Natural Language Processing is a challenging field because of how unstructured the data within it is. Finding and analyzing hidden patterns among the noise is where a data scientist earns the big bucks.
Recent progress in this field has included identifying the names of authors of wrote a certain piece of literature. This has been automated to quite an extent but how can we apply this to a programmer’s code? It’s also a collection of text and numbers, albeit in a very different manner.
A couple of researchers from Drexel University and the George Washington University have revealed (in this brilliant WIRED article) that code, just like literature, can also be analyzed to identify and pinpoint the author. They will be presenting their work at the DefCon hacking conference later this week.
So how did these researchers design their system? First, the features present in samples of code are identified by the algorithm. The two researchers then narrowed the features to only include those ones which helped them distinguish individual developers.

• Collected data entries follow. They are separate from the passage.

(* ===== verification/Cpu.v ===== *)
(** The set-up of an x86-64 core: control registers and [cpuid]
    (src/src/hal/x86_64/include/hal/x86_64/arch/control_register.hpp, cpuid.hpp,
    msr.hpp), the memory types of the page attribute table (memory/memory_types.hpp),
    the floating-point unit (arch/floating_point.hpp), the descriptor tables
    (arch/segment_configurator.hpp, segment_configurator.cpp) and
    [init_cpu_core], [configure_local_variable] of arch/cpu.cpp. *)

From S2P Require Import Prelude Word Types Kernel Hal Bus.

(** ** control_register.hpp *)

Module cr0_flag.
Definition NOT_WRITE_THROUGH : Z := Z.shiftl 1 29.
Definition CACHE_DISABLE : Z := Z.shiftl 1 30.
End cr0_flag.
Module cr4_flag.
Definition PAGE_GLOBAL : Z := Z.shiftl 1 7.
Definition OS_FX_SAVE_RESTORE : Z := Z.shiftl 1 9.
Definition OS_XMM_EXCEPTION : Z := Z.shiftl 1 10.
Definition CR4_FS_GS_BASE : Z := Z.shiftl 1 16.
Definition PCID : Z := Z.shiftl 1 17.
Definition OS_X_SAVE : Z := Z.shiftl 1 18.
End cr4_flag.
Import cr0_flag cr4_flag.

(** [x & ~mask] on 64 bits. *)
Definition clear_bits (x mask : Z) : Z := Z.land x (2 ^ 64 - 1 - mask).

(** ** segment_configurator.hpp *)

Definition KERNEL_TSS : Z := 0x30.

Record task_state_segment := MkTss {
  rsp_0 : Z;
  ist_1 : Z;
}.
Definition SIZEOF_TSS : Z := 104.

Record global_descriptor_table := MkGdt {
  gdt_null : Z;
  kernel_code_segment : Z;
  kernel_data_segment : Z;
  user_code_segment_32 : Z;
  user_data_segment : Z;
  user_code_segment : Z;
  tss_low : Z;
  tss_high : Z;
}.
#[global] Instance eta_gdt : Eta global_descriptor_table := λ x,
  MkGdt (gdt_null x) (kernel_code_segment x) (kernel_data_segment x) (user_code_segment_32 x)
    (user_data_segment x) (user_code_segment x) (tss_low x) (tss_high x).
Definition SIZEOF_GDT : Z := 64.
Definition SIZEOF_IDT : Z := 4096.

Definition create_segment_descriptor (base limit access flags : Z) : Z :=
  let d := Z.shiftl (Z.land (Z.shiftr base 24) 0xFF) 56 in
  let d := Z.lor d (Z.shiftl (Z.land flags 0xF) 52) in
  let d := Z.lor d (Z.shiftl (Z.land (Z.shiftr limit 16) 0xF) 48) in
  let d := Z.lor d (Z.shiftl access 40) in
  let d := Z.lor d (Z.shiftl (Z.land (Z.shiftr base 16) 0xFF) 32) in
  let d := Z.lor d (Z.shiftl (Z.land base 0xFFFF) 16) in
  Z.lor d (Z.land limit 0xFFFF).

Definition create_segment_access_field (is_present is_user is_system_segment is_executable is_comforming
    is_readable_writable is_accessed : bool) : Z :=
  let d := Z.shiftl (Z.b2z is_present) 7 in
  let d := Z.lor d (Z.shiftl (if is_user then 3 else 0) 5) in
  let d := Z.lor d (Z.shiftl (Z.b2z (negb is_system_segment)) 4) in
  let d := Z.lor d (Z.shiftl (Z.b2z is_executable) 3) in
  let d := Z.lor d (Z.shiftl (Z.b2z is_comforming) 2) in
  let d := Z.lor d (Z.shiftl (Z.b2z is_readable_writable) 1) in
  Z.lor d (Z.b2z is_accessed).

Definition TSS_AVAILABLE_64 : Z := 0x9.
Definition create_system_segment_access_field (is_present is_user : bool) (type : Z) : Z :=
  let d := Z.shiftl (Z.b2z is_present) 7 in
  let d := Z.lor d (Z.shiftl (if is_user then 3 else 0) 5) in
  Z.lor d (Z.land type 0xF).

Definition SEGMENT_BASE : Z := 0.
Definition SEGMENT_LIMIT : Z := 0xFFFFF.
Definition SEGMENT_CODE : Z := 0xA.
Definition SEGMENT_DATA : Z := 0xA.
Definition KERNEL_CODE : Z :=
  create_segment_descriptor SEGMENT_BASE SEGMENT_LIMIT
    (create_segment_access_field true false false true false true true) SEGMENT_CODE.
Definition KERNEL_DATA : Z :=
  create_segment_descriptor SEGMENT_BASE SEGMENT_LIMIT
    (create_segment_access_field true false false false false true true) SEGMENT_DATA.
Definition USER_CODE : Z :=
  create_segment_descriptor SEGMENT_BASE SEGMENT_LIMIT
    (create_segment_access_field true true false true false true true) SEGMENT_CODE.
Definition USER_DATA : Z :=
  create_segment_descriptor SEGMENT_BASE SEGMENT_LIMIT
    (create_segment_access_field true true false false false true true) SEGMENT_DATA.

(** What [configure_gdt] and [configure_tss] leave in the table. *)
Definition with_segments (gdt : global_descriptor_table) : global_descriptor_table :=
  MkGdt (gdt_null gdt) KERNEL_CODE KERNEL_DATA 0 USER_DATA USER_CODE (tss_low gdt) (tss_high gdt).
Definition with_tss (tss_address : Z) (gdt : global_descriptor_table) : global_descriptor_table :=
  gdt <| tss_low := create_segment_descriptor (Z.land tss_address 0xFFFFFFFF) SIZEOF_TSS
                      (create_system_segment_access_field true false TSS_AVAILABLE_64) 0x4 |>
      <| tss_high := Z.shiftr tss_address 32 |>.

(** ** cpu.hpp: the variables of a core *)

Record arch_cpu_local_variable := MkArchCpu {
  arch_local_apic_id : Z;
  arch_gdt : global_descriptor_table;
  arch_tss : task_state_segment;
}.
#[global] Instance eta_arch_cpu : Eta arch_cpu_local_variable := λ x,
  MkArchCpu (arch_local_apic_id x) (arch_gdt x) (arch_tss x).

(** The globals, and the addresses the tables of a core are at. *)
Record cpu_globals := MkCpuGlobals {
  arch_cpu_local_variables : gmap Z arch_cpu_local_variable;
  cpu_x_save_mask : Z;
}.
#[global] Instance eta_cpu_globals : Eta cpu_globals := λ x,
  MkCpuGlobals (arch_cpu_local_variables x) (cpu_x_save_mask x).
Class cpu_layout := {
  gdt_address : Z → Z;
  idt_address : Z → Z;
  tss_address : Z → Z;
  initial_floating_context_address : Z;
}.

Abbreviation cpu_driver := (D cpu_globals).

(** ** cpuid.hpp, msr.hpp: for any driver objects *)

Section processor.
Context `{bus_device} {S : Type}.

Definition read_register (r : x86_register) : D S Z := v ← bus_read (REGISTER r); mret (wrap v).
Definition write_register (r : x86_register) (value : Z) : D S unit := bus_write (REGISTER r) value.
Definition instruction (i : x86_instruction) (operand : Z) : D S unit := bus_write (INSTRUCTION i) operand.
Definition msr_read (index : Z) : D S Z := v ← bus_read (MSR index); mret (wrap v).
Definition msr_write (index value : Z) : D S unit := bus_write (MSR index) value.

Record cpuid_info := MkCpuid { cpuid_rax : Z; cpuid_rbx : Z; cpuid_rcx : Z; cpuid_rdx : Z }.
Definition try_get_cpuid (leaf subleaf : Z) : D S cpuid_info :=
  a ← bus_read (CPUID leaf subleaf 0);
  b ← bus_read (CPUID leaf subleaf 1);
  c ← bus_read (CPUID leaf subleaf 2);
  d ← bus_read (CPUID leaf subleaf 3);
  mret (MkCpuid (wrap32 a) (wrap32 b) (wrap32 c) (wrap32 d)).

Definition HIGHEST_FUNCTION_PARAMETER_AND_MANUFACTURER_ID : Z := 0x00000000.
Definition PROCESSOR_INFO_AND_FEATURE_BITS : Z := 0x00000001.
Definition EXTENDED_PROCESSOR_INFO_AND_FEATURE_BITS : Z := 0x80000001.
Definition PROCESSOR_BRAND_STRING_0 : Z := 0x80000002.
Definition PROCESSOR_BRAND_STRING_1 : Z := 0x80000003.
Definition PROCESSOR_BRAND_STRING_2 : Z := 0x80000004.

(** The bytes of a 32-bit word in memory. *)
Definition word_bytes (w : Z) : list Z :=
  [Z.land w 0xff; Z.land (Z.shiftr w 8) 0xff; Z.land (Z.shiftr w 16) 0xff; Z.land (Z.shiftr w 24) 0xff].

Definition try_get_vendor_id : D S (list Z) :=
  info ← try_get_cpuid HIGHEST_FUNCTION_PARAMETER_AND_MANUFACTURER_ID 0;
  mret (word_bytes (cpuid_rbx info) ++ word_bytes (cpuid_rdx info) ++ word_bytes (cpuid_rcx info) ++ [0]).
Definition info_bytes (i : cpuid_info) : list Z :=
  word_bytes (cpuid_rax i) ++ word_bytes (cpuid_rbx i) ++ word_bytes (cpuid_rcx i) ++ word_bytes (cpuid_rdx i).
Definition try_get_cpu_name : D S (list Z) :=
  i0 ← try_get_cpuid PROCESSOR_BRAND_STRING_0 0;
  i1 ← try_get_cpuid PROCESSOR_BRAND_STRING_1 0;
  i2 ← try_get_cpuid PROCESSOR_BRAND_STRING_2 0;
  mret (info_bytes i0 ++ info_bytes i1 ++ info_bytes i2 ++ [0]).
Definition try_get_processor_info_and_feature : D S cpuid_info := try_get_cpuid PROCESSOR_INFO_AND_FEATURE_BITS 0.

(** ** memory_types.hpp *)

Definition MSR_PAT : Z := 0x277.
Definition target_pat (pat : Z) : Z :=
  Z.lor (Z.lor (clear_bits pat (Z.lor (Z.lor 0xff (Z.shiftl 0xff 8)) (Z.shiftl 0xff 24))) 6) (Z.shiftl 1 8).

This cut down the number of features significantly.
The researchers created an “abstract syntax tree” which was used to recognize the code’s underlying structure. As you can imagine, the algorithm requires a few examples/samples to train. In this research paper, the researchers along with others showed that it’s possible to identify the programmer using just their compiled binary code.
The researchers picked up code samples from Google’s annual Code Jam competition to test their algorithm. It achieved an impressive 96% accuracy when analyzing 100 individual coders (each had eight code samples). But the accuracy dropped a bit to 83% when the number of programmers was increased to 600.
The curious (though not altogether surprising) finding was that it was far easier to recognize experienced programmers from their code, as compared to newcomers. I imagine this must be because of the number of samples present plus the fact that each programmer must embed his/her own unique style in each piece of their code.
I previously covered DeepCode’s efforts to clean up a programmer’s code, but this latest project in a whole different beast. It tackles a variety of problems, like plagiarism and identity theft. It could also help in cyber security by identifying who created a specific piece of malware.
I believe we are still a fair bit away from seeing this algorithm being used in practical scenarios given how complex the problem is. Let’s wait and watch where this study leads us in the near future.